The abnormality position calculation unit may use, when the abnormalities exist at a plurality of locations, a location having a maximum length in the depth direction in which the lesion is continuously spread as the lesion portion to be evaluated. The length may be calculated based on a deviation in the temperature data, optionally in conjunction with one or more fields of view of the far-infrared sensors and/or the movement speed of the endoscope.

[0089] Systems for training artificial intelligence to recognize the presence of abnormalities are provided as well. These systems may comprise: one or more computers comprising one or more processors and one or more non- transitory computer readable media, the one or more non-transitory computer readable media comprising instructions stored thereon that when executed cause the one or more computers to: by the one or more processors, import far-infrared sensor data and optionally an image from an endoscope of the present disclosure camera by the one or more processors, wherein the processors may be configured to identify one or more abnormalities based on a threshold image data (e.g., as captured from the camera), identify one or more abnormalities based on threshold heat data (e.g., as captured from the plurality of far-IR sensors and/or temperature sensors), compare heat data and image data to identify if both systems return a positive identification, and rebalance the threshold value based on positive or negative correlations in the comparison.

In various implementations, the rebalancing of the threshold value may involve positive identification of abnormalities by, for example, a practitioner performing an endoscopy. The machine-learning may be trained to recognize the presence of abnormalities by supervised learning, unsupervised learning, reinforcement learning, and/or ensemble learning. The algorithms leveraged by the artificial intelligence may include linear, logistic, K-means, anomaly detection such as isolation forest, neural net (particularly for reinforcement learning), KNN, decision tree, random forest, SVM, naive Bayes, or combinations thereof. In some embodiments, the machine learning algorithm (e.g., anomaly detection such as isolation forest) is chosen to provide a percentage of outliers (or false positive rate) of greater than 20% (e.g., greater than 30%, greater than 40%, greater than 50%, from 20% to 60%). The machine learning algorithm (and corresponding real time analysis) may be chosen based on the detection rate of the far-IR sensors in the device (e.g., each far-IR sensor may have a detection rate of at least 1 Hz (e.g., at least 2 Hz, at least 3 Hz, at least 4 Hz, at least 5 Hz, at least 6 Hz, at least 7 Hz, at least 8 Hz, at least 9 Hz, at least 10 Hz, from 2 Hz to 20 Hz, from 3 Hz to 20 Hz, from 4 Hz to 20 Hz, from 5 Hz to 20 Hz, from 6 Hz to 20 Hz, from 7 Hz to 20 Hz, from 8 Hz to 20 Hz, from 9 Hz to 20 Hz, from 10 Hz to 20 Hz)). In some embodiments, multiple machinelearning algorithms may be utilized (e.g., in devices with different sensors having, for example, different detection frequencies).

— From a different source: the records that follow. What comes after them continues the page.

(* ===== verification/DeferredOnce.v ===== *)
(** * A deferred settles at most once

    An invariant of the evaluator of [Deferred], stated on the queue
    implementation of callback lists and transferred to the source's index
    implementation by the refinement: whatever the callbacks do, a deferred goes
    from pending to one settled state, its callbacks of the other kind are never
    called, and all its callbacks receive the same data. *)

From S2P Require Import Prelude JsString Callbacks Deferred.
From Stdlib Require Import ZArith Lia.

Local Open Scope js_scope.

(** ** What both implementations compute *)

Definition outcome {O} (r : out (heap O) (val * heap O)) :
    out (list (oid * fn * fdata)) (val * list (oid * fn * fdata)) :=
  match r with
  | Done (v, h) => Done (v, h_log h)
  | Threw e h => Threw e (h_log h)
  | NoFuel => NoFuel | BadIndex => BadIndex | NoObject => NoObject
  end.

(** The log entries of one callback list. *)
Definition calls_of (o : oid) (lg : list (oid * fn * fdata)) : list (fn * fdata) :=
  omap (fun '(o', f, x) => if decide (o' = o) then Some (f, x) else None) lg.

Lemma elem_of_calls o lg f x : (f, x) ∈ calls_of o lg <-> (o, f, x) ∈ lg.
Proof.
  unfold calls_of. rewrite list_elem_of_omap. split.
  - intros ([[o' f'] x'] & Hin & He). case_decide; by simplify_eq.
  - intros Hin. exists (o, f, x). by rewrite decide_True.
Qed.

Lemma calls_of_app o l1 l2 : calls_of o (l1 ++ l2) = calls_of o l1 ++ calls_of o l2.
Proof. apply omap_app. Qed.

(** ** The invariant *)

Notation heapq := (heap (@qcb fn fdata)).
Notation queue := (@qcb fn fdata).

(** The functions user code can put in a list. *)
Definition plain (f : fn) : Prop :=
  match f with FUser _ | FResolve _ _ | FThen _ _ _ _ => True | _ => False end.

Definition state_of (k : kind) : dstate :=
  match k with Kdone => Resolved | Kfail => Rejected | Kprogress => Pending end.

Definition co (k : kind) : kind :=
  match k with Kdone => Kfail | Kfail => Kdone | Kprogress => Kprogress end.
Lemma n_range : in_range n.
Proof.
  destruct civ_facts as [[Hm Hk] <-]. pose proof (month_length_bounds y m Hm).
  apply in_range_year; lia.
Qed.

Definition yday : Z := days_before y m + k.

Lemma yday_bounds : 1 <= yday <= 366.
Proof.
  destruct civ_facts as [[Hm Hk] _]. unfold yday, month_length in *.
  pose proof (days_before_mono y 0 m ltac:(lia) ltac:(lia) ltac:(lia)) as H0.
  pose proof (days_before_mono y (m + 1) 12 ltac:(lia) ltac:(lia) ltac:(lia)) as H1.
  rewrite days_before_12 in H1. change (days_before y 0) with 0 in H0. destruct (leap y); lia.
Qed.

Lemma yday_day : make_day y 0 yday = n.
Proof.
  destruct civ_facts as [[Hm _] <-]. rewrite !make_day_in by lia. unfold yday.
  change (days_before y 0) with 0. lia.
Qed.

Lemma full_year_y : full_year y = y.
Proof. unfold full_year. destruct (Z.leb_spec y 99); [lia|by rewrite andb_false_r]. Qed.

Lemma day_of_year_at : day_of_year (date_at n) = Some yday.
Proof.
  destruct civ_facts as [Hv Hn]. destruct (fields_date_at n) as (Ey & Em & Ed & _).
  unfold day_of_year. rewrite Ey, Em, Ed, Hciv. cbn [fst snd].
  assert (in_range (make_day y 0 0)) as Hr by (apply in_range_year; lia).
  pose proof n_range. rewrite !new_date_at; rewrite full_year_y, ?Hn; try done.
  unfold getTime, date_at, to_utc. cbn [mbind option_bind]. f_equal.
  pose proof (tz_range (n * ms_day) (make_day y 0 0 * ms_day)).
  assert (n = make_day y 0 0 + yday) as E.
  { rewrite <- make_day_add, Z.add_0_l. by rewrite yday_day. }
  rewrite E in *. divlia.
Qed.

Lemma settings_names : names_ok 7 (fs_dayNamesShort fs) = true /\ names_ok 7 (fs_dayNames fs) = true /\
  names_ok 12 (fs_monthNamesShort fs) = true /\ names_ok 12 (fs_monthNames fs) = true.
Proof.
  pose proof Hfs as Hf. unfold settings_ok in Hf.
  by apply andb_true_iff in Hf as [[[? ?]%andb_true_iff ?]%andb_true_iff ?].
Qed.

Lemma formatName_at len names v : names_ok len names = true -> 0 <= v < Z.of_nat len ->
  exists a, formatName (Some v) names = a /\ names !! Z.to_nat v = Some a.
Proof.
  intros Hok Hv. pose proof (names_ok_length _ _ Hok) as Hl.
  destruct (names !! Z.to_nat v) as [a|] eqn:E.
  - exists a. split; [|done]. unfold formatName. destruct (Z.leb_spec 0 v); [|lia]. by rewrite E.
  - apply lookup_ge_None in E. lia.
Qed.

[0090] The machine learning algorithm may interpret the raw data output by the plurality of sensors in real time to identify abnormalities as the distal tip of the endoscope passes through various positions in the organ or space being examined. An exemplary flow chart for an endoscopic procedure and system using the plurality of far-IR sensors described herein is provided in FIG. 4. At step 100, the measurement procedure may begin. Step 100 may include any position of the distal tip as it moves through the organ or tissue. Step 100 may for example, be started by an operator, started at a point during the procedure (e.g., as evidenced by some visual marker), or be started as soon as a baseline ambient temperature of the tissue has been established (e.g., as measured by one or more far-IR sensors and/or temperature sensors). In some embodiments, each “position” may include an aggregation of several measurements from each far-IR sensor. For example, a position may be considered an aggregation of data from at least one far-IR sensor of from 1 to 100 * the detection rate. For example, if the calculation unit is processing data from a far-IR sensor having a detection rate of from 1 to 10 Hz, each position may include a measurement of from 0.1s to 100s (e.g., from 0.1 s to 50 s, from 0.1 s to 20 s, from 0.1 to 10 s, from 1 s to 10 s).

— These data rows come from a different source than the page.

(** [_setDate] *)
Definition setDate_ (v : dvalue) (noChange : bool) (i : inst) : inst * list notice :=
  let clear := is_null v in
  let '(origMonth, origYear) := (selectedMonth i, selectedYear i) in
  let d := restrictMinMax i (default None (determineDate i v (Some now))) in
  let i := set_current (getDate d) (getMonth d) (getFullYear d)
             (set_draw (getMonth d) (getFullYear d)
               (set_selected (getDate d) (getMonth d) (getFullYear d) i)) in
  let ns := if negb (num_eqb origMonth (selectedMonth i) && num_eqb origYear (selectedYear i)) && negb noChange
            then notifyChange i else [] in
  let i := (adjustInstDate 0 PNone i).1 in
  let '(i, s) := if clear then (i, []) else formatDate_ None None None i in
  (set_input s i, ns).

(** [_getNumberOfMonths] *)
Definition getNumberOfMonths (i : inst) : Z * Z :=
  match st_numberOfMonths (i_settings i) with
  | MNull => (1, 1) | MNum n => (1, n) | MPair r c => (r, c)
  end.

(** [years.split(":")], its first two parts. *)
Definition split_years (s : text) : text * option text :=
  let a := take_while (fun c => negb (bool_decide (c = char ":"))) s in
  match drop (length a) s with
  | [] => (a, None)
  | _ :: rest => (a, Some (take_while (fun c => negb (bool_decide (c = char ":"))) rest))
  end.

(** [match(/[+\-].*/)] *)
Definition has_sign (s : text) : bool := existsb (fun c => bool_decide (c ∈ txt "+-")) s.

(** The limits of [yearRange]: absolute years, or years from this one; a range
    without a colon throws. *)
Definition year_limits (st : settings) : jsres (num * num) :=
  match st_yearRange st with
  | [] => Ok (None, None)
  | years =>
      match split_years years with
      | (a, Some b) =>
          let rel s := let n := parse_int s in if has_sign s then num_add n (getFullYear now) else n in
          Ok (rel a, rel b)
      | (_, None) => Throw "Cannot read property 'match' of undefined"
      end
  end.

(** [_isInRange] *)
Definition isInRange (i : inst) (d : date) : jsres bool :=
  let? (minYear, maxYear) := year_limits (i_settings i) in
  let year_ge y lo := match y, lo with Some a, Some b => b <=? a | _, _ => false end in
  Ok (match minDate i with Some lo => date_le lo d | None => true end &&
      match maxDate i with Some hi => date_le d hi | None => true end &&
      (negb (truthy minYear) || year_ge (getFullYear d) minYear) &&
      (negb (truthy maxYear) || year_ge maxYear (getFullYear d))).

(** [_canAdjustMonth] *)
Definition canAdjustMonth (i : inst) (offset : Z) (curYear curMonth : num) : jsres bool :=
  let '(rows, cols) := getNumberOfMonths i in
  let d := daylightSavingAdjust
             (new_date curYear (num_add curMonth (Some (if offset <? 0 then offset else rows * cols))) (Some 1)) in
  let d := if offset <? 0 then setDate (getDaysInMonth (getFullYear d) (getMonth d)) d else d in
  isInRange i d.

(** [_getFirstDayOfMonth] *)
Definition getFirstDayOfMonth (year month : num) : num := getDay (new_date year month (Some 1)).

End picker.
Lemma run_wf l : forall m n, wf n m -> all_allowed l m n ->
  exists m', run l m = (m', Ok tt) /\ wf (run_calendar l m n) m'.
Proof.
  induction l as [|[now a] l IH]; intros m n Hm Hl; [by exists m|]. destruct Hl as [Ha Hl]. cbn [run run_calendar].
  destruct (perform_spec now a n _ Ha m (conj Hm eq_refl)) as (m' & [] & E & H).
  rewrite (sbind_run _ _ _ _ _ E). rewrite E in Hl |- *. by apply IH.
Qed.

End session.

(** C1: sessions.  Whatever keys, links, menus, clicks and calls of methods come
    one after another, as long as the page's clock and menus are in order, every
    handler returns without throwing, and the picker stays on one day, that of the
    calendar that holds a day and brings every move between the bounds: the day
    selected is a day of the calendar between the bounds and the month drawn is its month. *)
Theorem session_refines {TZ : TimeZone} {TZL : TimeZoneLaws} (defaults : format_settings)
    (t id : nat) (st : settings) (lo hi : Z) (l : list (date * action)) (m : manager) (n : Z) :
  session_settings defaults st lo hi -> wf t id st lo hi n m -> all_allowed defaults t st lo hi l m n ->
  let n' := run_calendar defaults t st lo hi l m n in
  lo <= n' <= hi /\
  exists m' i, run defaults t l m = (m', Ok tt) /\ m_insts m' !! id = Some i /\ i_settings i = st /\
    selected i = (Some (civil n').1.1, Some (civil n').1.2, Some (civil n').2) /\
    drawn i = (Some (civil n').1.1, Some (civil n').1.2).
Proof.
  intros Hst Hm Hl n'. destruct (run_wf defaults t id st lo hi Hst l m n Hm Hl) as (m' & E & [_ (i & Ei & [H1 _ H3 H4]) _ Hn]).
  split; [done|]. by exists m', i.
Qed.

(** ** Opening *)

(** The day an opening picker goes to: the date in the field, or today. *)
Definition field_day `{TimeZone} (defaults : format_settings) (now : date) (st : settings) (v : text) : Z :=
  match parse defaults now st v with
  | Ok (Some d) => default 0 (day_of d)
  | _ => today now
  end.

Lemma parse_day {TZ : TimeZone} {TZL : TimeZoneLaws} defaults now st v d : clock_ok now ->
  char "!" ∉ st_dateFormat st -> parse defaults now st v = Ok (Some d) ->
  exists n, d = date_at n /\ year_in n.
Proof.
  intros (k & Hk & Hy) Hf. unfold parse.
  destruct (parseDate _ 40 now _ _) as [r|] eqn:E; [|done]. intros ->.
  destruct (fields_day_of now k Hk) as (Ey & _).
  by apply (parse_year_bounds (config defaults now st) 40 now (civil k).1.1 (st_dateFormat st) v d).
Qed.

Lemma update_popup `{TimeZone} defaults now id m m' :
  updateDatepicker defaults now id m = (m', Ok tt) -> m_lastInput m' = m_lastInput m.
Proof.
  unfold updateDatepicker, sbind, get_inst. destruct (m_insts m !! id) as [i|]; [|done].
  destruct (generateHTML defaults now i) as [i' [html|msg]]; by intros [= <-].
Qed.

(** The instance of an input whose field is read. *)
Lemma field_shows {TZ : TimeZone} {TZL : TimeZoneLaws} (defaults : format_settings) (now : date)
    (t : nat) (st : settings) (lo hi : Z) (i : inst) :
  session_settings defaults st lo hi -> clock_ok now -> char "!" ∉ st_dateFormat st -> st_defaultDate st = DNull ->
  i_settings i = st -> i_target i = t -> i_inline i = false ->
  let j := setDateFromField defaults now false (set_lastVal None (set_settings st i)) in
  shows t st (clamp (Some lo) (Some hi) (field_day defaults now st (i_input i))) j /\ i_inline j = false.
Proof.
  intros Hst Hck Hf Hdef Hi Ht Hinl j.
  pose proof Hck as (k & Hk & Hky).
  assert (has_default defaults now st (clamp (Some lo) (Some hi) k)) as Hd.
  { apply has_default_today; [apply (ss_bounds _ _ _ _ Hst)|done|done|]. apply year_in_range. unfold year_in. lia. }
  pose proof (clamp_between defaults st lo hi Hst) as Hcl. pose proof (year_in_between defaults st lo hi Hst) as Hyb.
  assert (exists n, day_of (read_date (date_at (clamp (Some lo) (Some hi) k)) (parse defaults now st (i_input i))) = Some n /\
      year_in n /\ clamp (Some lo) (Some hi) n = clamp (Some lo) (Some hi) (field_day defaults now st (i_input i)))
      as (n & E1 & E2 & E3).
    { unfold read_date, field_day, today. rewrite Hk. change (default 0 (Some k)) with k.
      destruct (parse defaults now st (i_input i)) as [[d|]|msg] eqn:Ep.
      - destruct (parse_day defaults now st _ d Hck Hf Ep) as (n & -> & Hn). exists n.
        rewrite day_of_date_at. done.
      - exists (clamp (Some lo) (Some hi) k). rewrite day_of_date_at, clamp_idem. split_and!; try done. by apply Hyb.
      - exists (clamp (Some lo) (Some hi) k). rewrite day_of_date_at, clamp_idem. split_and!; try done. by apply Hyb. }
    destruct (setDateFromField_day defaults now st (Some lo) (Some hi) (clamp (Some lo) (Some hi) k) n (i_input i) false
      (set_lastVal None (set_settings st i))) as (S1 & S2 & S3 & _ & _ & S6 & S7 & _); try done.
    - apply (ss_bounds _ _ _ _ Hst).
    - by destruct i.
    - by destruct i.
    - by destruct i.
    - rewrite E3 in S2, S3. fold j in S1, S2, S3, S6, S7. split; [|by rewrite S7; destruct i].
      split; [done|by rewrite S6; destruct i|done|done].
Qed.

[0091] The system may collect and structure the far-IR sensor data at step 102. In some embodiments, the system acquires the far-IR sensor data from the far-IR sensors directly and transmits the raw data to a readable medium accessible by a processor comprising instructions for abnormality detection at step 108. In some embodiments, the data (particularly data from multiple sensors and, multiple nonidentical sensors having, for example, different fields of view and/or detection rates) is collected and structured to be easily analyzed by the processor at step 108. Optionally, the endoscope may also collect and structure position information of the distal tip such as movement speed (e.g., as measured by an accelerometer) and rotation at step 104. In some embodiments, the system may also optionally collect and structure image data from the endoscope camera at step 106. Step 102 and optional steps 104 and 106 may each be transmitted to the processor at step 108 for analysis, interpretation, and identification of abnormality positions. In some embodiments, the fields of view of the plurality of infrared sensors and, optionally camera, are collected and sent to the processor for analysis of the real time data at step 110. In some embodiments, the calculation unit has been trained on a specific geometry of the plurality of the far-infrared sensors and, optionally, camera, and step 110 is not required. The calculation units, by artificial intelligence and/or machine-learning, then interpret the data sent to the processor at step 112 to identify the likelihood of an abnormality presence in the endoscope position. The calculation unit identifies if the endoscope position has a high likelihood of an abnormality (114) (e.g., the calculation units detect a false positive rate of less than (or from 0.1%) 20% such as when there is a large deviation in far-IR signal across several subsequent measurements and positions), a low likelihood of an abnormality (116) (e.g., the calculation unit detects a false positive rate of more than (or to 100%) of 80%, or an indeterminate likelihood (118) (e.g., a false positive rate of from 20% to 80%).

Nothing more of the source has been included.